É unanimidade entre as especialistas da área que a prevenção à violência doméstica, principal objetivo da Lei Maria da Penha - anterior à Lei do Feminicídio, mas que não define pena -, não avançou desde o início de sua vigência, em 2006. É preciso pensar, além de campanhas, em ampliar a rede de serviços especializados e a fiscalização de medidas protetivas. 

“O início e o fim da prevenção ao feminicídio é a conscientização, entender a violência contra a mulher, por que ela permanece em silêncio, por que o homem aparentemente bom cidadão pode cometer um ato tão grave”, afirma a promotora Valéria Scarance . “A Lei de Feminicídio é recente. Trata de um crime até então desconhecido por muitas pessoas. É mais fácil mudar a lei do que mudar o olhar”, completa.

Para haver uma prevenção efetiva, é preciso considerar fatores regionais, sociais e raciais. “Para a gente entender esse movimento da violência, precisa entender o contexto em que ela acontece e a gente não tem estudos sobre isso - e agora vamos ter menos”, afirma Pasinato.

Se a gente só vai olhar para o feminicídio como um fenômeno autônomo e essencializado, o feminicídio como a morte da mulher pelo fato de ela ser mulher e ponto, se nenhum outro fator de contexto socioeconômico interessa para essa morte, não vai avançar na compreensão da violência e, portanto, no seu combate, no enfrentamento.”

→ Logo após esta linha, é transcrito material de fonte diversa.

#[global] Set Default Goal Selector "!".

Open Scope Z_scope.

(** ** Machine integers

    The kernel is built with [cargo build --release], so arithmetic on the
    fixed-width types wraps; an unsigned w-bit integer is a [Z] in
    [0, 2^w), and every operation that can leave that range is written with
    its wrap-around. *)

Definition U8 : Z := 2 ^ 8.
Definition U16 : Z := 2 ^ 16.
Definition U32 : Z := 2 ^ 32.
Definition U64 : Z := 2 ^ 64.
Definition I63 : Z := 2 ^ 63.

Definition is_u8 (z : Z) : Prop := 0 <= z < U8.
Definition is_u32 (z : Z) : Prop := 0 <= z < U32.
Definition is_u64 (z : Z) : Prop := 0 <= z < U64.

Definition wrap8 (z : Z) : Z := z mod U8.
Definition wrap16 (z : Z) : Z := z mod U16.
Definition wrap32 (z : Z) : Z := z mod U32.
Definition wrap64 (z : Z) : Z := z mod U64.

(** [as i64] and [as i32] of an unsigned value of that width. *)
Definition as_i64 (z : Z) : Z := if z <? I63 then z else z - U64.
Definition as_i32 (z : Z) : Z := let w := wrap32 z in if w <? 2 ^ 31 then w else w - U32.

(** [checked_add], [checked_sub], [saturating_add], [saturating_sub],
    [saturating_mul], [div_ceil] of [usize]/[u64]. *)
Definition checked_add64 (a b : Z) : option Z := if a + b <? U64 then Some (a + b) else None.
Definition checked_sub64 (a b : Z) : option Z := if b <=? a then Some (a - b) else None.
Definition sat_add64 (a b : Z) : Z := Z.min (a + b) (U64 - 1).
Definition sat_sub64 (a b : Z) : Z := Z.max (a - b) 0.
Definition sat_mul64 (a b : Z) : Z := Z.min (a * b) (U64 - 1).
Definition div_ceil (a b : Z) : Z := if a mod b =? 0 then a / b else a / b + 1.

(** [saturating_add] of [i64]. *)
Definition sat_addi64 (a b : Z) : Z := Z.max (- I63) (Z.min (a + b) (I63 - 1)).

(** Bitwise complement at 64, 32 and 8 bits. *)
Definition not64 (z : Z) : Z := Z.lxor z (U64 - 1).
Definition not32 (z : Z) : Z := Z.lxor z (U32 - 1).
Definition not8 (z : Z) : Z := Z.lxor z (U8 - 1).

(** [x & m != 0]. *)
Definition has_bits (x m : Z) : bool := negb (Z.land x m =? 0).

(** ** Notations of the development *)

Declare Scope coreos_scope.
Delimit Scope coreos_scope with coreos.
Notation "a '+w' b" := (wrap64 (a + b)) (at level 50, left associativity) : coreos_scope.
Notation "a '-w' b" := (wrap64 (a - b)) (at level 50, left associativity) : coreos_scope.
Notation "a '*w' b" := (wrap64 (a * b)) (at level 40, left associativity) : coreos_scope.
Notation "a '&' b" := (Z.land a b) (at level 40, left associativity) : coreos_scope.
Notation "a '.|' b" := (Z.lor a b) (at level 50, left associativity) : coreos_scope.
Notation "a '^^' b" := (Z.lxor a b) (at level 50, left associativity) : coreos_scope.
Notation "a '>>' b" := (Z.shiftr a b) (at level 40, left associativity) : coreos_scope.
Open Scope coreos_scope.

(** ** Automation *)

Create HintDb coreos.

(** Reflect the boolean tests of the code into propositions. *)
Ltac breflect :=
  repeat match goal with
  | H : (_ && _) = true |- _ => apply andb_true_iff in H as [? ?]
  | H : (_ || _) = false |- _ => apply orb_false_iff in H as [? ?]
  | H : negb _ = true |- _ => apply negb_true_iff in H
  | H : negb _ = false |- _ => apply negb_false_iff in H
  | H : (_ =? _) = true |- _ => apply Z.eqb_eq in H
  | H : (_ =? _) = false |- _ => apply Z.eqb_neq in H
  | H : (_ <? _) = true |- _ => apply Z.ltb_lt in H
  | H : (_ <? _) = false |- _ => apply Z.ltb_ge in H
  | H : (_ <=? _) = true |- _ => apply Z.leb_le in H
  | H : (_ <=? _) = false |- _ => apply Z.leb_gt in H
  | H : bool_decide _ = true |- _ => apply bool_decide_eq_true in H
  | H : bool_decide _ = false |- _ => apply bool_decide_eq_false in H
  end.

(** Case analysis on the innermost test or match of the goal (or of [H]). *)
Ltac case_goal :=
  match goal with
  | |- context [if ?b then _ else _] =>
      match b with context [if _ then _ else _] => fail 1 | _ => destruct b eqn:? end
  | |- context [match ?x with _ => _ end] =>
      match x with context [match _ with _ => _ end] => fail 1 | _ => destruct x eqn:? end
  end.

Ltac case_hyp H :=
  match type of H with
  | context [if ?b then _ else _] =>
      match b with context [if _ then _ else _] => fail 1 | _ => destruct b eqn:? end
  | context [match ?x with _ => _ end] =>
      match x with context [match _ with _ => _ end] => fail 1 | _ => destruct x eqn:? end
  end.

(** ** Arithmetic lemmas *)

Lemma wrap64_small z : 0 <= z < U64 -> wrap64 z = z.
Proof. apply Z.mod_small. Qed.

O feminicídio de mulheres negras

 

Nos levantamentos de âmbito nacional, um dado que se destaca é a violência contra mulheres negras. De acordo com o Atlas da Violência de 2019, 66% de todas as mulheres assassinadas no país são negras. Enquanto a taxa de homicídio de mulheres não negras aumentou em 1,6% entre 2007 e 2017, a de homicídio de negras cresceu 29,9%.

 

A análise socioeconômica também é essencial nesse recorte. “Não posso essencializar a cor e dizer ‘mulheres negras morrem mais porque são mulheres negras’. Diferença de raça e cor no Brasil é fonte de desigualdade social”, diz Pasinato. “Se mulheres negras morrem mais, muito provavelmente é porque elas acessam menos condições de seus direitos como cidadãs. Acessam menos serviços. Acessam menos a proteção e a segurança que o Estado deveria dar.”

 

O peso do racismo institucional sobre a decisão de denunciar a violência doméstica foi evidenciado na pesquisa de vitimização realizada pelo IBGE em 2009. Segundo o estudo, 61,6% das mulheres brancas acionaram o serviço policial, enquanto o indicador cai para 51,9% entre as negras. 

 

Entre as justificativas, estão medo de sofrer represálias e a percepção de que a intervenção policial não era necessária, “respostas que devem ser interpretadas no contexto mais amplo da experiência da população negra com as instituições policiais”, apontam as Diretrizes Nacionais do Feminicídio. 

*O nome foi alterado para preservar a identidade da vítima.